(Extracted data entries)
* * * * * * *
(** Unmapping a page.  After [pagedir_clear_page] no address of the page is translated,
    and every other user address is translated as before. *)
Theorem pagedir_clear_page_correct m pd tables upage :
  pd_ok m pd tables → 0 ≤ upage → pg_ofs upage = 0 → is_user_vaddr upage = true →
  0 ≤ cr3 m < 2 ^ 32 - PHYS_BASE → (∀ va, fits 32 (pte m tables va)) →
  ∃ m', pagedir_clear_page pd upage m = Ret ((), m') ∧ pd_ok m' pd tables ∧ same_registers m m' ∧
    ∀ va, 0 ≤ va → is_user_vaddr va = true →
      value (pagedir_get_page pd va m') =
        if pg_no va =? pg_no upage then Ret NULL else value (pagedir_get_page pd va m).
Proof.
  intros Hpd Hva Hal Hu Hcr Hfit. unfold pagedir_clear_page.
  run_by ltac:(apply assert_run; by rewrite Hal). run_by ltac:(by apply assert_run).
  rewrite (bind_run _ _ _ _ _ (lookup_page_false m pd tables upage Hpd Hva Hu)).
  assert (flag (pte m tables upage) PTE_P = false → ∀ va, 0 ≤ va → is_user_vaddr va = true →
    value (pagedir_get_page pd va m) =
      if pg_no va =? pg_no upage then Ret NULL else value (pagedir_get_page pd va m)) as Hsame.
  { intros Hnp va Hva' Hu'. destruct (Z.eqb_spec (pg_no va) (pg_no upage)) as [E|]; [|done].
    rewrite (proj1 (pagedir_get_page_run _ _ _ va Hpd Hva' Hu')). unfold translate.
    apply page_indices in E as [E1 E2]. unfold pte in *. rewrite E1, E2, Hnp. done. }
  destruct (tables !! pd_no upage) as [pt|] eqn:Ht.
  2: { exists m. split_and!; try done. apply Hsame. unfold pte. by rewrite Ht. }
  rewrite (entry_nonnull m pd tables upage pt Hpd Ht). run_by ltac:(done).
  assert (word (ram m) (pt + 4 * pt_no upage) = pte m tables upage) as E by (unfold pte; by rewrite Ht). rewrite E.
  destruct (flag (pte m tables upage) PTE_P) eqn:Hp; [|exists m; split_and!; try done; by apply Hsame].
  run_by ltac:(done). set (w := u32 _). pose proof (pd_ok_store m pd tables Hpd upage pt w Ht) as Hok2.
  pose proof (in_use_bounds m (pd_palloc _ _ _ Hpd) (pd_base _ _ _ Hpd) pd (pd_use _ _ _ Hpd)) as (? & ? & _).
  exists (set_ram <[pt + 4 * pt_no upage := w]> m). split; [apply invalidate_pagedir_run; [lia|done]|].
  split_and!; [done..|]. intros va Hva' Hu'.
  rewrite (proj1 (pagedir_get_page_run _ _ _ va Hok2 Hva' Hu')), (proj1 (pagedir_get_page_run _ _ _ va Hpd Hva' Hu')).
  rewrite (pte_store m pd tables Hpd upage pt w Ht va).
  destruct (pg_no va =? pg_no upage); [|done]. unfold translate. rewrite flag_P.
  assert (Z.testbit w 0 = false) as ->; [|done]. unfold w.
  rewrite wrap_testbit, Z.land_spec by lia. change (Z.testbit (u32 (Z.lnot PTE_P)) 0) with false.
  rewrite andb_false_r. apply andb_false_r.
Qed.

Lemma pagedir_clear_page_correct_witness :
  ∃ m', pagedir_clear_page 0xc0102000 0x08048000 mapped_machine = Ret ((), m') ∧
    value (pagedir_get_page 0xc0102000 0x08048123 m') = Ret NULL.
Proof.
  destruct (pagedir_clear_page_correct mapped_machine 0xc0102000 {[32 := 0xc0103000]} 0x08048000
    mapped_machine_ok) as (m' & Hrun & _ & _ & H); [done|done|done|done| |].
  - intros va. unfold pte. destruct (decide (pd_no va = 32)) as [->|].
    + rewrite lookup_singleton_eq. unfold word, mapped_machine. cbn [ram]. rewrite !lookup_insert.
      repeat case_decide; simpl; done.
    + rewrite lookup_singleton_ne by done. done.
  - exists m'. split; [exact Hrun|]. apply (H 0x08048123); done.
Defined.

Lemma pagedir_is_mapped_run m pd tables va : pd_ok m pd tables → 0 ≤ va → is_user_vaddr va = true →
  pagedir_is_mapped pd va m = Ret (bool_decide (is_Some (tables !! pd_no va)), m).
Proof.
  intros Hpd Hva Hu. unfold pagedir_is_mapped.
  rewrite (bind_run _ _ _ _ _ (lookup_page_false m pd tables va Hpd Hva Hu)).
  destruct (tables !! pd_no va) as [pt|] eqn:Ht; [|done].
  pose proof (entry_nonnull m pd tables va pt Hpd Ht) as Hn. unfold nonnull in Hn.
  apply negb_true_iff in Hn. by rewrite Hn.
Qed.

(** [pagedir_is_mapped] answers whether the page table of the address exists; so it
    answers true for every address of a 4 MB region as soon as one of its pages has been
    mapped, even where [pagedir_get_page] finds no page. *)
Theorem pagedir_is_mapped_is_table_exists m pd tables va :
  pd_ok m pd tables → 0 ≤ va → is_user_vaddr va = true →
  pagedir_is_mapped pd va m = Ret (bool_decide (is_Some (tables !! pd_no va)), m).
Proof. apply pagedir_is_mapped_run. Qed.

Lemma pagedir_is_mapped_is_table_exists_witness :
  pagedir_is_mapped 0xc0102000 0x08049000 mapped_machine = Ret (true, mapped_machine) ∧
  pagedir_get_page 0xc0102000 0x08049000 mapped_machine = Ret (NULL, mapped_machine).
Proof.
  split; [|vm_compute; reflexivity].
  apply (pagedir_is_mapped_is_table_exists mapped_machine 0xc0102000 {[32 := 0xc0103000]} 0x08049000 mapped_machine_ok);
    done.
Defined.

(** A new page directory is a copy of the initial one, a page nobody else uses, and maps no
    user page; or the answer is null, nothing is changed and no kernel page is left. *)
Theorem pagedir_create_correct m :
  palloc_ok m → PHYS_BASE ≤ base (kernel_pool m) → in_use m (init_page_dir m) →
  (∀ i, 0 ≤ i < 768 → word (ram m) (init_page_dir m + 4 * i) = 0) →
  ∃ pd m', pagedir_create m = Ret (pd, m') ∧
    ((pd = NULL ∧ m' = m ∧ full (kernel_pool m)) ∨
     (pd ≠ init_page_dir m ∧ ¬ in_use m pd ∧ pd_ok m' pd ∅ ∧ same_registers m m' ∧
      ∀ i, 0 ≤ i < 1024 → word (ram m') (pd + 4 * i) = word (ram m) (init_page_dir m + 4 * i))).
Proof.
  intros Hok Hb Hinit Hz. unfold pagedir_create.
  destruct (palloc_get_page_spec 0 m Hok eq_refl eq_refl) as [[Hrun Hfull]|(pd & m1 & Hrun & Hf)];
    rewrite (bind_run _ _ _ _ _ Hrun).
  { eexists _, _. split; [done|]. by left. }
  pose proof Hf as [Hok1 (Hr1 & Hr2 & Hr3 & Hr4) Huse Hnew Hkeep Hram _].
  destruct (in_use_bounds m1 Hok1 ltac:(by rewrite Hr4) pd Huse) as (? & ? & _).
  rewrite nonnull_true by (unfold NULL, PHYS_BASE in *; lia). run_by ltac:(done).
  assert (pd ≠ init_page_dir m) as Hne by (intros ->; exact (Hnew Hinit)).
  eexists pd, _. split; [done|]. right. rewrite Hr2.
  assert (∀ i, 0 ≤ i < 1024 →
    word (copy_words pd (init_page_dir m) 1024 (ram m1)) (pd + 4 * i) = word (ram m) (init_page_dir m + 4 * i)) as Hcopy.
  { intros i Hi. rewrite copy_words_in; [by apply Hram|lia|]. intros j k Hj Hk.
    apply (in_use_apart m1); [done|by apply Hkeep|done|lia|lia]. }
  change (Z.to_nat (PGSIZE / 4)) with 1024%nat. split_and!; [done|done| |done|done].
  split; [by destruct Hok1|cbn; by rewrite Hr4|done|done|done|].
  intros i Hi. rewrite lookup_empty. cbn [ram set_ram]. rewrite Hcopy by lia. by apply Hz.
Qed.

Lemma pagedir_create_correct_witness :
  ∃ pd m', pagedir_create mapped_machine = Ret (pd, m') ∧
    ((pd = NULL ∧ m' = mapped_machine ∧ full (kernel_pool mapped_machine)) ∨
     (pd ≠ init_page_dir mapped_machine ∧ ¬ in_use mapped_machine pd ∧ pd_ok m' pd ∅ ∧
      same_registers mapped_machine m' ∧
      ∀ i, 0 ≤ i < 1024 →
        word (ram m') (pd + 4 * i) = word (ram mapped_machine) (init_page_dir mapped_machine + 4 * i))).
Proof.
  apply pagedir_create_correct; [apply mapped_machine_ok|done|by exists 0|].
  intros i Hi. unfold word, mapped_machine. cbn [ram init_page_dir]. rewrite !lookup_insert_ne by lia. done.
Defined.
* * * * * * *
▶ [Task statement]: Your answer should be the exact lines above from the one with "destruct (palloc_get_page_spec 0" through the one with "apply (in_use_apart m1);", both included, and nothing besides.

▶ [Result]:
  destruct (palloc_get_page_spec 0 m Hok eq_refl eq_refl) as [[Hrun Hfull]|(pd & m1 & Hrun & Hf)];
    rewrite (bind_run _ _ _ _ _ Hrun).
  { eexists _, _. split; [done|]. by left. }
  pose proof Hf as [Hok1 (Hr1 & Hr2 & Hr3 & Hr4) Huse Hnew Hkeep Hram _].
  destruct (in_use_bounds m1 Hok1 ltac:(by rewrite Hr4) pd Huse) as (? & ? & _).
  rewrite nonnull_true by (unfold NULL, PHYS_BASE in *; lia). run_by ltac:(done).
  assert (pd ≠ init_page_dir m) as Hne by (intros ->; exact (Hnew Hinit)).
  eexists pd, _. split; [done|]. right. rewrite Hr2.
  assert (∀ i, 0 ≤ i < 1024 →
    word (copy_words pd (init_page_dir m) 1024 (ram m1)) (pd + 4 * i) = word (ram m) (init_page_dir m + 4 * i)) as Hcopy.
  { intros i Hi. rewrite copy_words_in; [by apply Hram|lia|]. intros j k Hj Hk.
    apply (in_use_apart m1); [done|by apply Hkeep|done|lia|lia]. }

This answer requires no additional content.